*** Block opens ***

(* ===== verification/Bay.v ===== *)
(** * The patch bay (src/emu/bay.c)

    Channels are registered in the bay under their unique name; the bay hears
    of every channel that becomes dirty and, once per event, [bay_propagate]
    runs the dirty callbacks of the dirty channels (which may make further
    channels dirty), then their emit callbacks, then flushes them.

    The bay implements the channel memory of Chan.v.  The callbacks it runs
    belong to its clients (mux.c, sort.c, prv.c): it sees them through the
    interface [BayCallbacks], and the theorems about propagation hold for any
    clients that satisfy [BayCallbackLaws]. *)

From S2P Require Import Prelude Chan Heap.

(** ** Operations *)

Definition find_bay_chan (name : string) (h : heap) : option bay_chan :=
  b_channels (h_bay h) !! name.

Definition bay_find (name : string) (h : heap) : option addr :=
  bc_chan <$> find_bay_chan name h.

(** [cb_chan_is_dirty], called from the channel when it becomes dirty; [arg]
    is the bay channel. *)
Definition cb_chan_is_dirty (arg : string) (a : addr) : M heap unit :=
  let* h := mget in
  let* bchan := deref (find_bay_chan arg h) in
  let b := h_bay h in
  if negb (bool_decide (b_state b = BAY_READY)) && negb (bool_decide (b_state b = BAY_PROPAGATING))
  then mfail else
  if bc_is_dirty bchan then mfail else
  mmod (set_h_bay (set_b_dirty (fun l => l ++ [arg]))).

#[export] Instance heap_chan_mem : ChanMem heap := {
  cm_get a h := h_chan h !! a;
  cm_put a c := set_h_chan <[a := c]>;
  cm_dirty_cb := cb_chan_is_dirty
}.

Definition put_bchan (name : string) (b : bay_chan) : heap -> heap :=
  set_h_bay (set_b_channels <[name := b]>).
(* ===== verification/Sort.v ===== *)
(** * The sort module (src/emu/sort.c)

    A sorter keeps its outputs equal to its input values in ascending order:
    the breakdown views draw them.  [sort_replace] updates the sorted array in
    place in one pass; here it runs on the array as a state, every access
    checked against its bounds. *)

From stdpp Require Import pretty sorting list.
From S2P Require Import Prelude Chan Heap Bay.

(** ** The array *)

Definition rd (i : Z) : M (list Z) Z :=
  let* arr := mget in
  if i <? 0 then mub else deref (arr !! Z.to_nat i).

Definition wr (i x : Z) : M (list Z) unit :=
  let* arr := mget in
  if (i <? 0) || (Z.of_nat (length arr) <=? i) then mub else
  mput (<[Z.to_nat i := x]> arr).

(** [for (; arr[i] < old; i++);] *)
Fixpoint skip_lt (fuel : nat) (old i : Z) : M (list Z) Z :=
  let* x := rd i in
  if x <? old then
    match fuel with O => mfuel | S fuel' => skip_lt fuel' old (i + 1) end
  else mret i.

(** [for (; i < n - 1 && arr[i + 1] <= new; i++) arr[i] = arr[i + 1];] *)
Fixpoint shift_left (fuel : nat) (n new i : Z) : M (list Z) Z :=
  if i <? n - 1 then
    let* x := rd (i + 1) in
    if x <=? new then
      match fuel with
      | O => mfuel
      | S fuel' => wr i x ;;; shift_left fuel' n new (i + 1)
      end
    else mret i
  else mret i.

(** [for (; i > 0 && arr[i - 1] > new; i--) arr[i] = arr[i - 1];] *)
Fixpoint shift_right (fuel : nat) (new i : Z) : M (list Z) Z :=
  if 0 <? i then
    let* x := rd (i - 1) in
    if new <? x then
      match fuel with
      | O => mfuel
      | S fuel' => wr i x ;;; shift_right fuel' new (i - 1)
      end
    else mret i
  else mret i.

Definition sort_replace (n old new : Z) : M (list Z) unit :=
  let* arr := mget in
  let fuel := length arr in
  if old =? new then mdie else
  if old <? new then
    let m := n / 2 in
    let* x := rd m in
    let i := if x <? old then m else 0 in
    let* i := skip_lt fuel old i in
    let* i := shift_left fuel n new i in
    wr i new
  else
    let* i := skip_lt fuel old 0 in
    let* i := shift_right fuel new i in
    wr i new.

(** [qsort] with [cmp_int64]: the standard library's sort by its contract,
    here insertion sort. *)
Definition cmp_int64 (a b : Z) : Z := if a <? b then -1 else if b <? a then 1 else 0.

Fixpoint insert_sorted (x : Z) (l : list Z) : list Z :=
  match l with
  | [] => [x]
  | y :: l' => if cmp_int64 x y <=? 0 then x :: l else y :: insert_sorted x l'
  end.
Definition qsort (l : list Z) : list Z := foldr insert_sorted [] l.

(** ** The callback *)

Definition load_sort (s : nat) : M heap sort := let* h := mget in deref (h_sort h !! s).
Definition store_sort (s : nat) (x : sort) : M heap unit := mmod (set_h_sort <[s := x]>).

Definition sort_get_output (s : nat) (index : Z) : addr := Addr (OwnSort s) (Z.to_nat index).

(** Run a computation on the [sorted] array of [s]. *)
Definition on_sorted (s : nat) (m : M (list Z) unit) : M heap unit :=
  let* st := load_sort s in
  fun h => let '(r, arr) := m (s_sorted st) in
    (r, set_h_sort <[s := mk_sort (s_n st) (s_inputs st) (s_values st) arr (s_copied st)]> h).

(** The output loop, from index [i]. *)
Fixpoint write_outputs (s : nat) (sorted : list Z) (i : nat) : M heap unit :=
  match sorted with
  | [] => mret tt
  | x :: rest =>
      let out := sort_get_output s (Z.of_nat i) in
      let val := value_int64 x in
      let* c := load out in
      (if value_is_equal (chan_read c) val then mret tt else chan_set out val) ;;;
      write_outputs s rest (S i)
  end.

Definition sort_cb_input (s : nat) (index : Z) (in_chan : addr) : M heap unit :=
  let* c := load in_chan in
  let cur := chan_read c in
  let new := if bool_decide (v_type cur = VALUE_INT64) then v_i cur else 0 in
  let* st := load_sort s in
  let* old := deref (if index <? 0 then None else s_values st !! Z.to_nat index) in
  if old =? new then mret tt else
  let values := <[Z.to_nat index := new]> (s_values st) in
  store_sort s (mk_sort (s_n st) (s_inputs st) values (s_sorted st) (s_copied st)) ;;;
  (if s_copied st then on_sorted s (sort_replace (s_n st) old new)
   else store_sort s (mk_sort (s_n st) (s_inputs st) values (qsort values) true)) ;;;
  let* st := load_sort s in
  write_outputs s (s_sorted st) 0.

(** ** Construction *)

Definition sort_out_name (name : string) (i : nat) : string :=
  (name +:+ ".out" +:+ pretty (Z.of_nat i))%string.

(** [k] outputs are left, the next is output [i]. *)
Fixpoint init_outputs (s : nat) (name : string) (k i : nat) : M heap unit :=
  match k with
  | O => mret tt
  | S k' =>
      let out := sort_get_output s (Z.of_nat i) in
      match chan_init CHAN_SINGLE (sort_out_name name i) with
      | Ok c =>
          store out (chan_prop_set CHAN_ALLOW_DUP 1 (chan_prop_set CHAN_DIRTY_WRITE 1 c)) ;;;
          bay_register out ;;;
          init_outputs s name k' (S i)
      | _ => mdie
      end
  end.

Definition sort_init (s : nat) (n : Z) (name : string) : M heap unit :=
  store_sort s (mk_sort n (replicate (Z.to_nat n) (mk_sort_input 0 None))
    (replicate (Z.to_nat n) 0) (replicate (Z.to_nat n) 0) false) ;;;
  init_outputs s name (Z.to_nat n) 0.

Definition sort_set_input (s : nat) (index : Z) (a : addr) : M heap unit :=
  let* st := load_sort s in
  let* input := deref (if index <? 0 then None else s_inputs st !! Z.to_nat index) in
  match si_chan input with
  | Some _ => mfail
  | None =>
      store_sort s (mk_sort (s_n st)
        (<[Z.to_nat index := mk_sort_input index (Some a)]> (s_inputs st))
        (s_values st) (s_sorted st) (s_copied st)) ;;;
      let* _ := bay_add_cb BAY_CB_DIRTY a (Some (FnSort s index)) true in
      mret tt
  end.

(** ** [sort_replace] is a correct in-place update *)

Lemma rd_app l1 x l2 : rd (Z.of_nat (length l1)) (l1 ++ x :: l2) = (Ok x, l1 ++ x :: l2).
Proof.
  unfold rd, mbind, mget. rewrite (proj2 (Z.ltb_ge _ _)) by lia.
  rewrite Nat2Z.id, list_lookup_middle by done. done.
Qed.

Lemma rd_at i l1 x l2 : i = Z.of_nat (length l1) -> rd i (l1 ++ x :: l2) = (Ok x, l1 ++ x :: l2).
Proof. intros ->. apply rd_app. Qed.

Lemma wr_at i l1 x y l2 : i = Z.of_nat (length l1) -> wr i y (l1 ++ x :: l2) = (Ok tt, l1 ++ y :: l2).
Proof.
  intros ->. unfold wr, mbind, mget, mput.
  rewrite (proj2 (Z.ltb_ge _ _)), (proj2 (Z.leb_gt _ _)) by (rewrite ?length_app; simpl; lia).
  simpl. rewrite Nat2Z.id. f_equal. by rewrite insert_app_r_alt, Nat.sub_diag by done.
Qed.

Lemma skip_lt_run fuel old A1 A2 x B :
  Forall (fun y => y < old) A2 -> old <= x -> (length A2 <= fuel)%nat ->
  skip_lt fuel old (Z.of_nat (length A1)) (A1 ++ A2 ++ x :: B) =
    (Ok (Z.of_nat (length (A1 ++ A2))), A1 ++ A2 ++ x :: B).
Proof.
  intros HA Hx. revert fuel A1. induction HA as [|y A2 Hy HA IH]; intros fuel A1 Hf.
  - rewrite app_nil_r. simpl. destruct fuel; simpl;
      rewrite (mbind_run _ _ _ _ _ (rd_app A1 x B)), (proj2 (Z.ltb_ge _ _)); done.
  - destruct fuel as [|fuel]; simpl in Hf; [lia|]. simpl.
    rewrite (mbind_run _ _ _ _ _ (rd_app A1 y (A2 ++ x :: B))), (proj2 (Z.ltb_lt _ _)) by done.
    specialize (IH fuel (A1 ++ [y])). rewrite <- !app_assoc, length_app in IH. simpl in IH.
    rewrite <- IH by lia. f_equal. lia.
Qed.

Lemma shift_left_run fuel n new A x B1 B2 :
  n = Z.of_nat (length (A ++ x :: B1 ++ B2)) ->
  Forall (fun y => y <= new) B1 -> match B2 with [] => True | y :: _ => new < y end ->
  (length B1 <= fuel)%nat ->
  exists z, shift_left fuel n new (Z.of_nat (length A)) (A ++ x :: B1 ++ B2) =
    (Ok (Z.of_nat (length (A ++ B1))), (A ++ B1) ++ z :: B2).
Proof.
  intros Hn HB. revert fuel A x Hn. induction HB as [|y B1 Hy HB IH]; intros fuel A x Hn H2 Hf.
  - exists x. rewrite app_nil_r. simpl in Hn.
    change ([] ++ B2) with B2.
    rewrite length_app in Hn; simpl in Hn.
    destruct fuel; simpl; (destruct (Z.ltb_spec (Z.of_nat (length A)) (n - 1)) as [Hi|Hi]; [|done]);
      (destruct B2 as [|y B2]; [simpl in *; lia|]);
      rewrite (cons_middle x A (y :: B2)), app_assoc;
      rewrite (mbind_run _ _ _ _ _ (rd_at (Z.of_nat (length A) + 1) (A ++ [x]) y B2 ltac:(rewrite length_app; simpl; lia)));
      rewrite (proj2 (Z.leb_gt _ _)) by done; done.
  - destruct fuel as [|fuel]; simpl in Hf; [lia|]. simpl.
    rewrite (proj2 (Z.ltb_lt _ _)) by (rewrite length_app in Hn; simpl in Hn; lia).
    rewrite (cons_middle x A (y :: B1 ++ B2)), app_assoc.
    rewrite (mbind_run _ _ _ _ _ (rd_at (Z.of_nat (length A) + 1) (A ++ [x]) y (B1 ++ B2) ltac:(rewrite length_app; simpl; lia))).
    rewrite (proj2 (Z.leb_le _ _)) by done.
    rewrite <- app_assoc. simpl. rewrite (mbind_run _ _ _ _ _ (wr_at _ A x y _ eq_refl)).
    destruct (IH fuel (A ++ [y]) y) as [z Hz]; [|done|lia|].
    { rewrite Hn, !length_app. simpl. rewrite !length_app. simpl. lia. }
    exists z. replace (Z.of_nat (length A) + 1) with (Z.of_nat (length (A ++ [y])))
      by (rewrite length_app; simpl; lia).
    rewrite (cons_middle y A (y :: B1 ++ B2)), app_assoc, Hz. by rewrite <- !app_assoc.
Qed.
(** Channels sit at their identifier; every line was written by a registered
    channel; times never go back; and for a channel that tests duplicates
    [last_value] is what its row shows. *)
Record prv_wf (pv : prv) : Prop := {
  pw_id : forall id rc, p_channels pv !! id = Some rc -> id = get_id pv (rc_type rc) (rc_row_base1 rc - 1);
  pw_lines : forall l, l ∈ p_lines pv -> exists id rc, p_channels pv !! id = Some rc /\
    pl_row l = rc_row_base1 rc /\ pl_type l = rc_type rc;
  pw_times : StronglySorted Z.le (pl_time <$> p_lines pv);
  pw_time : Forall (fun l => pl_time l <= p_time pv) (p_lines pv);
  pw_last : forall id rc, p_channels pv !! id = Some rc -> no_flag (rc_flags rc) PRV_EMITDUP = true ->
    row_last pv (rc_row_base1 rc) (rc_type rc) =
      if rc_last_value_set rc then Some (drawn (rc_flags rc) (rc_last_value rc)) else None
}.

Lemma row_last_write pv r ty x r' ty' :
  row_last (write_line r ty x pv) r' ty' =
    if bool_decide (r = r' /\ ty = ty') then Some x else row_last pv r' ty'.
Proof.
  unfold row_last, write_line; simpl. rewrite List.filter_app. simpl. unfold on_row at 2; simpl.
  case_bool_decide as E.
  - destruct E as [-> ->]. rewrite !Z.eqb_refl. simpl. by rewrite last_snoc.
  - destruct (Z.eqb_spec r r'), (Z.eqb_spec ty ty'); simpl; rewrite ?app_nil_r; try done. naive_solver.
Qed.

*** Block closes ***

Exercise prompt:
Set down exactly the lines of the data above, beginning with the line that has "channels dirty), then" and ending with the line that has "is the bay channel. *)", and no others.

Exercise response:
    channels dirty), then their emit callbacks, then flushes them.

    The bay implements the channel memory of Chan.v.  The callbacks it runs
    belong to its clients (mux.c, sort.c, prv.c): it sees them through the
    interface [BayCallbacks], and the theorems about propagation hold for any
    clients that satisfy [BayCallbackLaws]. *)

From S2P Require Import Prelude Chan Heap.

(** ** Operations *)

Definition find_bay_chan (name : string) (h : heap) : option bay_chan :=
  b_channels (h_bay h) !! name.

Definition bay_find (name : string) (h : heap) : option addr :=
  bc_chan <$> find_bay_chan name h.

(** [cb_chan_is_dirty], called from the channel when it becomes dirty; [arg]
    is the bay channel. *)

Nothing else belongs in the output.